(TASK) Of all the entries below, only the lines from the one with "Definition IsInEffect (now" up to and including the one with "IsInEffect now a &&" are to be duplicated exactly.

[Collected data]
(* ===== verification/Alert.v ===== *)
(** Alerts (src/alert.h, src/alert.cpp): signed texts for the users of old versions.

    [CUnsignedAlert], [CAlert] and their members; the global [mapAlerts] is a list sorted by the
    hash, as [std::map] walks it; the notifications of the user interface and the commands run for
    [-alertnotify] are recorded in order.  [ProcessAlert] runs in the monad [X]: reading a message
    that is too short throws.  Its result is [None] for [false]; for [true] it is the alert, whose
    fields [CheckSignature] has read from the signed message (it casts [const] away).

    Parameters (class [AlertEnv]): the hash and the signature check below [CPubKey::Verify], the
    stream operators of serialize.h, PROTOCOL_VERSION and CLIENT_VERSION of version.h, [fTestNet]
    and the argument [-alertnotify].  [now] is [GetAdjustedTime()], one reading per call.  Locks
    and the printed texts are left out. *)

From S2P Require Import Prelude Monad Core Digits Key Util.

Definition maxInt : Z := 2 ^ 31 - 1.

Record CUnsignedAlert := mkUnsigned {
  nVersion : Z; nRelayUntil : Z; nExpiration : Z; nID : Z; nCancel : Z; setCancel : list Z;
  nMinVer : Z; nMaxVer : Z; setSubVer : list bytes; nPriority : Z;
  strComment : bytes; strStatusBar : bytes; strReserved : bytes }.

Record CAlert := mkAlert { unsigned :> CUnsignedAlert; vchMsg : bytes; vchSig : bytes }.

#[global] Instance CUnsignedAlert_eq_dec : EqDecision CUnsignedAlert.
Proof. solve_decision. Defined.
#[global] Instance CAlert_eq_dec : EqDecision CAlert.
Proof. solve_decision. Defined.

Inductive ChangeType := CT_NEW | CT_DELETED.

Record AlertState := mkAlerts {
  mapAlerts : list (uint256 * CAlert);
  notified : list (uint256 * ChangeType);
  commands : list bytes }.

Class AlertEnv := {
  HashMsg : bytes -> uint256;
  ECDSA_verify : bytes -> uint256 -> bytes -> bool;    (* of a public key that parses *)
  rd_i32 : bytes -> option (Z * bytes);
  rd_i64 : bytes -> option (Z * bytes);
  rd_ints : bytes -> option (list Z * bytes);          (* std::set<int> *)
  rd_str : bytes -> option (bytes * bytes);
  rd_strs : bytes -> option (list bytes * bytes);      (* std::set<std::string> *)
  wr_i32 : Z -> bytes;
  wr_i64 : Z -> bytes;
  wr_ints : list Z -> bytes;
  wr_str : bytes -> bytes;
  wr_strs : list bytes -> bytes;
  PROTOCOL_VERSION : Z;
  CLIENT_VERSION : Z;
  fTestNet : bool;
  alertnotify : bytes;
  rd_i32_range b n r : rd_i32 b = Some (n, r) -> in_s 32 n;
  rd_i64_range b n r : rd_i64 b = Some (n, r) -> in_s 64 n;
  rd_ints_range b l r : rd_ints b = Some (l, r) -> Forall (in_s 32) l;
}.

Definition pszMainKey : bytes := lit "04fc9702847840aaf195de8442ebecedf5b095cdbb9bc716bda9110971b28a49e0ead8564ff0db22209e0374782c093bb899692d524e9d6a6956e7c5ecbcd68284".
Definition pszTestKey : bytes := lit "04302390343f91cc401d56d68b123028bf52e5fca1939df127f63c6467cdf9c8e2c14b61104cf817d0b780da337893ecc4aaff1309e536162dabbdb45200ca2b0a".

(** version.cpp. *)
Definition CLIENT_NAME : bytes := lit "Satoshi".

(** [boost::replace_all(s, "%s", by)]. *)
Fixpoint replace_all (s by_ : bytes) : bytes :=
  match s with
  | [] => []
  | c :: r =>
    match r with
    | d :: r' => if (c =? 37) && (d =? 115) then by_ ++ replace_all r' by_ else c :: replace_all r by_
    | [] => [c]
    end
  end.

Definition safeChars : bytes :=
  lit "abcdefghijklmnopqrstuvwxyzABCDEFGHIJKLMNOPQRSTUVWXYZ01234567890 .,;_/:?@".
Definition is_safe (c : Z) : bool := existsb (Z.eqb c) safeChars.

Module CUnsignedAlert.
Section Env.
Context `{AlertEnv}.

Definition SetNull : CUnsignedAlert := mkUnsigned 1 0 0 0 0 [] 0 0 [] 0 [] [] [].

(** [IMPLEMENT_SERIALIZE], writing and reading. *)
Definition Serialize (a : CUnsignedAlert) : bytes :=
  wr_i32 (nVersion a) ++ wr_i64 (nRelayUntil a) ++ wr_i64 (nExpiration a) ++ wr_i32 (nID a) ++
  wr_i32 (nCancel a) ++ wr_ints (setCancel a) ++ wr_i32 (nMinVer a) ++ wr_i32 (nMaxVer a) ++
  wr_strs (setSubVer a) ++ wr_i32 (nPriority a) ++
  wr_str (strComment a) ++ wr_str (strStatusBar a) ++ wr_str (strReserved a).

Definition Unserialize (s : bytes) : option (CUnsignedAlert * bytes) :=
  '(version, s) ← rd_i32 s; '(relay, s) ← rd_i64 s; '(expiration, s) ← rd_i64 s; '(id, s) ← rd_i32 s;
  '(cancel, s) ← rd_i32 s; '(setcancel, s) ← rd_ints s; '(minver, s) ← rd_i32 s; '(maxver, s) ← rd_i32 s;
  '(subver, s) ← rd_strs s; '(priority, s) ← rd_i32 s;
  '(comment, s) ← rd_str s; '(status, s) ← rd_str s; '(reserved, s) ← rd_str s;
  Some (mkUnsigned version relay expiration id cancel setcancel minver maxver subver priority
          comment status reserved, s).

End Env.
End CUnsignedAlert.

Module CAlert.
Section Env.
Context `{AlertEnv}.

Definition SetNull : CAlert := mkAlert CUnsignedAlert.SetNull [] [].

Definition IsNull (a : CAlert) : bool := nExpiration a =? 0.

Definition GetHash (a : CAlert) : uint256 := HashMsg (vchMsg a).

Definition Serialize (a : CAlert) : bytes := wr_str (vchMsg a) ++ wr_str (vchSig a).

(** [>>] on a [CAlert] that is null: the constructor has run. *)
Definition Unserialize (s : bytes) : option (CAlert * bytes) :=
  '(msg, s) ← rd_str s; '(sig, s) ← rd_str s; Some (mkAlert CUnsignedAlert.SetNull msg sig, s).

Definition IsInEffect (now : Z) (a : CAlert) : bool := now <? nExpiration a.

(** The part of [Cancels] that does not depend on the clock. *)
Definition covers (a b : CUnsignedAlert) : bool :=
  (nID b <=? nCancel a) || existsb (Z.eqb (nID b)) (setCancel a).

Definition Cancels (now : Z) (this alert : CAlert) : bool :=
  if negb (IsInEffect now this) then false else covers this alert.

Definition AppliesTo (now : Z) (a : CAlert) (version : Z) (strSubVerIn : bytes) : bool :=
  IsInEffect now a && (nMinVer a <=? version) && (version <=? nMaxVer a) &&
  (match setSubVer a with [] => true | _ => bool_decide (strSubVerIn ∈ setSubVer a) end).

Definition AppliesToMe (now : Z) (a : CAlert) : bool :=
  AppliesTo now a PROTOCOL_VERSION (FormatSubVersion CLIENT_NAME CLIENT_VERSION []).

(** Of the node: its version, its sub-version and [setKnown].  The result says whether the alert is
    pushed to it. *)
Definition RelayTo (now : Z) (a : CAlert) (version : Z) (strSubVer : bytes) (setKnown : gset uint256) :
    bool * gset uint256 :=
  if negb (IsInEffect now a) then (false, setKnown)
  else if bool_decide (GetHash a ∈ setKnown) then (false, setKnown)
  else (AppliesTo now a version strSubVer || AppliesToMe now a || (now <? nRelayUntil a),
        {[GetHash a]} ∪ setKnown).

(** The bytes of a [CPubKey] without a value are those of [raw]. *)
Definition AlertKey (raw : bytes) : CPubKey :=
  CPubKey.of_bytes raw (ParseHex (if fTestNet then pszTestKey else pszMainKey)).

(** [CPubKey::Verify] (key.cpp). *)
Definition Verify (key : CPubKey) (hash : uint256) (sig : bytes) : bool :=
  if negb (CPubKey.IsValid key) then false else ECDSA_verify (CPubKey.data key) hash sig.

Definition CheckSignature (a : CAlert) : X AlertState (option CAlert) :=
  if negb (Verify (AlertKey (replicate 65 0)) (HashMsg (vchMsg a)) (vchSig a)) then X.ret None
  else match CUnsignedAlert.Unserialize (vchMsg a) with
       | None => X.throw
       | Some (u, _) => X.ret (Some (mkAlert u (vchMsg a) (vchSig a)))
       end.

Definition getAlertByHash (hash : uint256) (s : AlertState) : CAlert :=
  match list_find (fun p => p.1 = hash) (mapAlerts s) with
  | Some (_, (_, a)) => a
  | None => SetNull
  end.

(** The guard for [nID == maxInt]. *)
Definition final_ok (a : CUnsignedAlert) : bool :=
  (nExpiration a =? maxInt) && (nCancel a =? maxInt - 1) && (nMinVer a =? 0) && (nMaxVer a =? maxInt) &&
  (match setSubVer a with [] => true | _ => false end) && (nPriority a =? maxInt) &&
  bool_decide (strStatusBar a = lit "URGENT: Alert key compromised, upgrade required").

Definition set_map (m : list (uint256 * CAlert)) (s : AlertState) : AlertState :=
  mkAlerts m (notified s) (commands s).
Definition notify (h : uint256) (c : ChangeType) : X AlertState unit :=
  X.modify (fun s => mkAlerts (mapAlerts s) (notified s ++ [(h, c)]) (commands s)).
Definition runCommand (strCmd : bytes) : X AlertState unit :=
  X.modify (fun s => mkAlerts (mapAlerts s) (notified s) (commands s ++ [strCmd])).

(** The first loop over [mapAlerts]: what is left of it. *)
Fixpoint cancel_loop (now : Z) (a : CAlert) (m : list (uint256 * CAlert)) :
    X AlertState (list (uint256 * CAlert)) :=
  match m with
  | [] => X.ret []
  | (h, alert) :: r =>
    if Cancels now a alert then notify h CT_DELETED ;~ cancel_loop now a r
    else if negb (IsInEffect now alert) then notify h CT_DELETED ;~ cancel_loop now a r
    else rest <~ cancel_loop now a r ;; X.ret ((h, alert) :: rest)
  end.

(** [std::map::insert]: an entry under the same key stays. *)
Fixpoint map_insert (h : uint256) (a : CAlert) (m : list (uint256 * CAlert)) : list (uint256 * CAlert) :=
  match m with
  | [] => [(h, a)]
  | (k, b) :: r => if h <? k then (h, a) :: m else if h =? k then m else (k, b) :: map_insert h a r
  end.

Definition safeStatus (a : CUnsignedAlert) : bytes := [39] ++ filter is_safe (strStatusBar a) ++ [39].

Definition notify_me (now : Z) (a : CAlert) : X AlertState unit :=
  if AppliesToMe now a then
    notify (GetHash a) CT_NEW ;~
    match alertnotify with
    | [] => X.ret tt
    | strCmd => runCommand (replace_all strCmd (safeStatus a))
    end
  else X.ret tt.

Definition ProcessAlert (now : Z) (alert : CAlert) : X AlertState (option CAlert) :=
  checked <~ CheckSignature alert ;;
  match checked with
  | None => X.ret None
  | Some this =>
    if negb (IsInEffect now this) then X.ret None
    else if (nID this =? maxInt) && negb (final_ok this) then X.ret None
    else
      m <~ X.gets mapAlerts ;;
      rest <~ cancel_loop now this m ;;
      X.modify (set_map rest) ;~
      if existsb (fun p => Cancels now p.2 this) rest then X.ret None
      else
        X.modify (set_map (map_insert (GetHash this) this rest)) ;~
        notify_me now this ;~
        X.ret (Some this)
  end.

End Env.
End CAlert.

(RESULT OF THE EXERCISE)
Definition IsInEffect (now : Z) (a : CAlert) : bool := now <? nExpiration a.

(** The part of [Cancels] that does not depend on the clock. *)
Definition covers (a b : CUnsignedAlert) : bool :=
  (nID b <=? nCancel a) || existsb (Z.eqb (nID b)) (setCancel a).

Definition Cancels (now : Z) (this alert : CAlert) : bool :=
  if negb (IsInEffect now this) then false else covers this alert.

Definition AppliesTo (now : Z) (a : CAlert) (version : Z) (strSubVerIn : bytes) : bool :=
  IsInEffect now a && (nMinVer a <=? version) && (version <=? nMaxVer a) &&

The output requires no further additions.